This is an interesting one.

My dogs pretty much never go to the vet either. The only regular trips they make to the vet are to get heartworm checks every spring and rabies shots every 3 years. Then of course a few trips when they're younger for their x-rays and health testing, and bitches go in for a pre-breeding check up and brucelosis test before mating if they're getting bred that season. But that's about it. We follow a minimal vaccination protocol, and do our own vaccinations for everything but rabies. We're lucky that our dogs are healthy without issues needing them to go to the vet, and it's a very rare situation (maybe once every few years) when someone is injurred enough to go to the vet. Of course in the past year our seniors started needing more vet trips than usual, but the younger dogs that make up our breeding stock pretty much never go to the vet. 

I'd have no problem sharing my vet's contact info and letting someone call them to ask about our dogs, but in terms of "records" there really aren't any. So what specifically would someone wanting vet records be looking for? I don't think a dog who doesn't have to go to the vet often is a "miracle" dog. I think it's the way things should be and don't understand dogs not needing regular vet care being a red flag?


----------



## lhczth (Apr 5, 2000)

I too find that interesting. I also do my own vaccinating except for rabies. They have to have their yearly HW test, bitches get checked before breeding and their brucelosis test, puppies get a physical and the young dogs x-rays and other health testing.
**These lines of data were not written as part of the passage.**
(** The pool with a given handle. *)
Definition pool_of st h pp : Prop :=
  pp ∈ st_list (hs_PoolIndexStorage st) ∧ ∃ pn, hs_PoolNodes st !! pp = Some pn ∧ pn_Handle pn = h.

Lemma findPool_spec E XO XC st h : hs_struct E XO XC st → handle_wf h → ∃ r,
  poolHandlespaceNodeFindPoolNode h st = Some (r, st) ∧
  match r with Some pp => pool_of st h pp | None => ∀ pp, ¬ pool_of st h pp end.
Proof.
  intros Hs Hh. pose proof (hi_pools _ _ _ _ Hs) as Hinv.
  destruct (storageFind_ex SlotPools st (hs_PoolIndexStorage st) (comparePoolHandle h) (handleKey h))
    as (r & Hrun & Hr); [done|done|by apply pools_probe|].
  exists r. unfold poolHandlespaceNodeFindPoolNode. rewrite (run_bind _ _ _ _ _ (handleForComparison_run st h Hh)).
  split; [done|]. destruct r as [pp|].
  - destruct Hr as [Hin Hkey]. split; [done|]. destruct (si_valid _ _ _ Hinv pp Hin) as [pn Hpn]. exists pn.
    split; [done|]. unfold slot_key in Hkey. rewrite Hpn in Hkey. by apply handleKey_inj.
  - intros pp (Hin & pn & Hpn & Hhn). apply (Hr pp Hin). unfold slot_key. rewrite Hpn. simpl. by rewrite Hhn.
Qed.

Lemma pool_of_inv E XO XC st h pp : hs_struct E XO XC st → pool_of st h pp → ∃ pn,
  pool_inv [] [] st pp pn ∧ pn_Handle pn = h.
Proof.
  intros Hs (Hin & pn & Hpn & Hh). destruct (hi_pool _ _ _ _ Hs pp Hin) as (pn' & Hinv & _).
  pose proof (pi_lookup _ _ _ _ _ Hinv). simplify_eq. eauto.
Qed.

(** ** Selection *)

Lemma policySelect_spec random64 st pp pn max maxInc : hs_inv st → pp ∈ st_list (hs_PoolIndexStorage st) →
  pool_inv [] [] st pp pn → (∀ i, 0 <= random64 i) → 1 <= max < 2 ^ 32 → 0 <= maxInc → ∃ arr st',
  policySelectPoolElementNodes random64 pp max maxInc st = Some (arr, st') ∧ hs_inv st' ∧
  NoDup arr ∧ Z.of_nat (length arr) <= max ∧ (∀ p, p ∈ arr → p ∈ st_list (pn_PoolElementIndexStorage pn)) ∧
  pool_frame [] pp st st'.
Proof.
  intros Hinv Hpp Hpool Hrnd Hmax Hinc. pose proof (pi_lookup _ _ _ _ _ Hpool) as Hpn.
  assert (2 * Z.of_nat (length (st_list (pn_PoolElementSelectionStorage pn))) < 2 ^ 32) as Hlen.
  { pose proof (hs_inv_pool_size st pp pn Hinv Hpool) as Hsz. rewrite (pi_same _ _ _ _ _ Hpool) in Hsz. simpl in Hsz. lia. }
  unfold policySelectPoolElementNodes. rewrite (run_bind _ _ _ _ _ (pool_get_run _ _ _ Hpn)).
  destruct (pp_SelectionFunction (pn_Policy pn)).
  - destruct (selectBySortingOrder_spec st pp pn max maxInc) as (st' & pn' & Hrun & (Hinv' & Hf & Hsame & Hidx & _) & _); try done.
    eexists _, st'. split; [exact Hrun|]. split; [eapply hs_inv_pool_op; try done; by rewrite Hidx|].
    split; [|split; [rewrite length_take; lia|split; [|done]]].
    + apply (sublist_NoDup _ (st_list (pn_PoolElementSelectionStorage pn))); [|apply sublist_take].
      apply pool_inv_nodup in Hpool. by apply Hpool.
    + intros p Hp. apply (pool_inv_elements _ _ _ _ _ _ Hpool). right. by apply subseteq_take in Hp.
  - destruct (selectByValueTree_spec random64 st pp pn max maxInc) as
      (arr & st' & pn' & Hrun & (Hinv' & Hf & Hsame & Hidx & _) & Hnd & Hle & Hin & _); try done.
    exists arr, st'. split; [done|]. split; [eapply hs_inv_pool_op; try done; by rewrite Hidx|]. done.
Qed.

(** ** Accounting lemmas *)

Lemma hs_acct_ext st st' : hs_acct st → hs_PoolElementNodes st' = hs_PoolElementNodes st →
  hs_PoolNodes st' = hs_PoolNodes st → hs_HandlespaceChecksum st' = hs_HandlespaceChecksum st →
  hs_OwnershipChecksum st' = hs_OwnershipChecksum st →
  hs_HomeRegistrarIdentifier st' = hs_HomeRegistrarIdentifier st → hs_PoolElements st' = hs_PoolElements st →
  hs_OwnedPoolElements st' = hs_OwnedPoolElements st → hs_acct st'.
Proof.
  intros [] He Hp Hs Hos Hh Hc Hoc. split; rewrite ?He, ?Hs, ?Hos, ?Hh, ?Hc, ?Hoc; try done.
  intros p n h Hn Hown. apply (ha_checksum p n h Hn). unfold owner_handle in *. by rewrite Hp in Hown.
Qed.

Lemma hs_acct_store st p n n' : hs_acct st → hs_PoolElementNodes st !! p = Some n →
  pen_Identifier n' = pen_Identifier n → pen_Checksum n' = pen_Checksum n → pen_OwnerPoolNode n' = pen_OwnerPoolNode n →
  pen_HomeRegistrarIdentifier n' = pen_HomeRegistrarIdentifier n → hs_acct (pe_store p n' st).
Proof.
  intros [] Hn Hi Hc Ho Hh.
  assert (is_member n' = is_member n) as Hm by (unfold is_member; by rewrite Ho).
  assert (∀ home, is_owned home n' = is_owned home n) as Hown by (intros; unfold is_owned; by rewrite Hm, Hh).
  split; simpl; try done.
  - intros q m h Hm' Hoh. destruct (decide (q = p)) as [->|Hne].
    + rewrite lookup_insert_eq in Hm'. injection Hm' as <-. rewrite Hc.
      rewrite (ha_checksum p n h Hn); [unfold poolElementNodeComputeChecksum; by rewrite Hi|].
      unfold owner_handle in *. by rewrite <- Ho.
    + rewrite lookup_insert_ne in Hm' by done. by eapply ha_checksum.
  - rewrite (msum_update _ _ p n) by done. rewrite ha_sum. unfold member_checksum at 3 4. rewrite Hm, Hc. f_equal. lia.
  - rewrite (msum_update _ _ p n) by done. rewrite ha_owned_sum. unfold owned_checksum at 3 4. rewrite Hown, Hc. f_equal. lia.
  - rewrite (msum_update _ _ p n) by done. rewrite ha_count. unfold member_count at 3 4. rewrite Hm. lia.
  - rewrite (msum_update _ _ p n) by done. rewrite ha_owned_count. unfold owned_count at 3 4. rewrite Hown. lia.
Qed.

(** ** Timers *)

Lemma activateTimer_spec st p n code ts : hs_inv st → hs_PoolElementNodes st !! p = Some n →
  pen_OwnerPoolNode n ≠ None → p ∉ st_list (hs_PoolElementTimerStorage st) → ∃ s',
  let st1 := pe_store p (set_TimerTimeStamp ts (set_TimerCode code n)) st in
  poolHandlespaceNodeActivateTimer p code ts st = Some (tt, hs_set_PoolElementTimerStorage s' st1) ∧
  hs_inv (hs_set_PoolElementTimerStorage s' st1) ∧ st_list s' ≡ₚ p :: st_list (hs_PoolElementTimerStorage st).
Proof.
  intros [Hs Ha] Hn Ho Hnin. set (n' := set_TimerTimeStamp ts (set_TimerCode code n)). set (st1 := pe_store p n' st).
  assert (hs_struct [] [] [] st1) as Hs1.
  { apply (hs_struct_store [] [] [] st p n n'); try done; [by apply (hi_wf _ _ _ _ Hs) in Hn|by left|by left]. }
  destruct (hs_struct_owner _ _ _ _ _ _ Hs Hn Ho) as (pp & pn & _ & _ & _ & Hh & _).
  destruct (insertChecked_spec SlotTimer [] [] [] st1 (hs_PoolElementTimerStorage st) p) as (s' & Hrun & Hinv' & Hperm); try done.
  { exists n', (pn_Handle pn). split; [simpl; apply lookup_insert_eq|done]. }
  exists s'. simpl. split; [|split; [split|done]].
  - unfold poolHandlespaceNodeActivateTimer.
    erewrite run_bind; [|apply storageIsLinked_spec; [done|apply Hs]]. rewrite bool_decide_false by done.
    erewrite run_bind; [|by apply run_check]. erewrite run_bind; [|by apply pe_update_run]. exact Hrun.
  - eapply (hs_struct_storages [] [] [] [] []); [exact Hs1|done..| | | | | | |]; try done; apply Hs1.
  - eapply (hs_acct_ext st1); try done. by eapply hs_acct_store.
Qed.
I would consider this a sign of healthy dogs and not a red flag.


----------



## Samba (Apr 23, 2001)

When I get a dog that only needs yearly checks for HW etc my vet always says this is the way it is supposed to be. Now I guess someone could ask to see records from the vet to substantiate the lack of issues, sure. 


I had a breeder who claimed overall and generally good health in her lines. She gave me her vets number to call so I could confirm his lack of findings in the dogs over the years with the dogs she had.


----------



## AbbyK9 (Oct 11, 2005)

In the context of asking a breeder to see "vet records", I think what people want to know are things such as - 

- Are the parents current on rabies? Is there proof?
- Are the parents current on shots? Is there proof? 
- If the breeder's vaccine schedule is different or they only give initial shots - when were those done? Is there proof? Why are you vaccinating on the schedule you use? Is there a benefit to that?
- Was any health testing done prior to breeding? Is there proof?
- Did you ever do OFFA / PennHip? Can I see the X-rays? Rating?

Those are the kinds of things people should be able to ask about and breeders should be able to provide information on. It doesn't matter if you take your dog to the vet clinic for shots or do the shots at home - but it does matter that you have records of these things being done and that you are willing to share them.

In my experience, only breeders who do no shots and no health testing because it's "too expensive", "too inconvenient", "cuts into profits", etc. etc. are the ones that get offended at being asked to show proof of rabies, OFFA results, etc.


----------



## 3K9Mom (Jun 12, 2006)

Thanks Chris for clarifying what I meant.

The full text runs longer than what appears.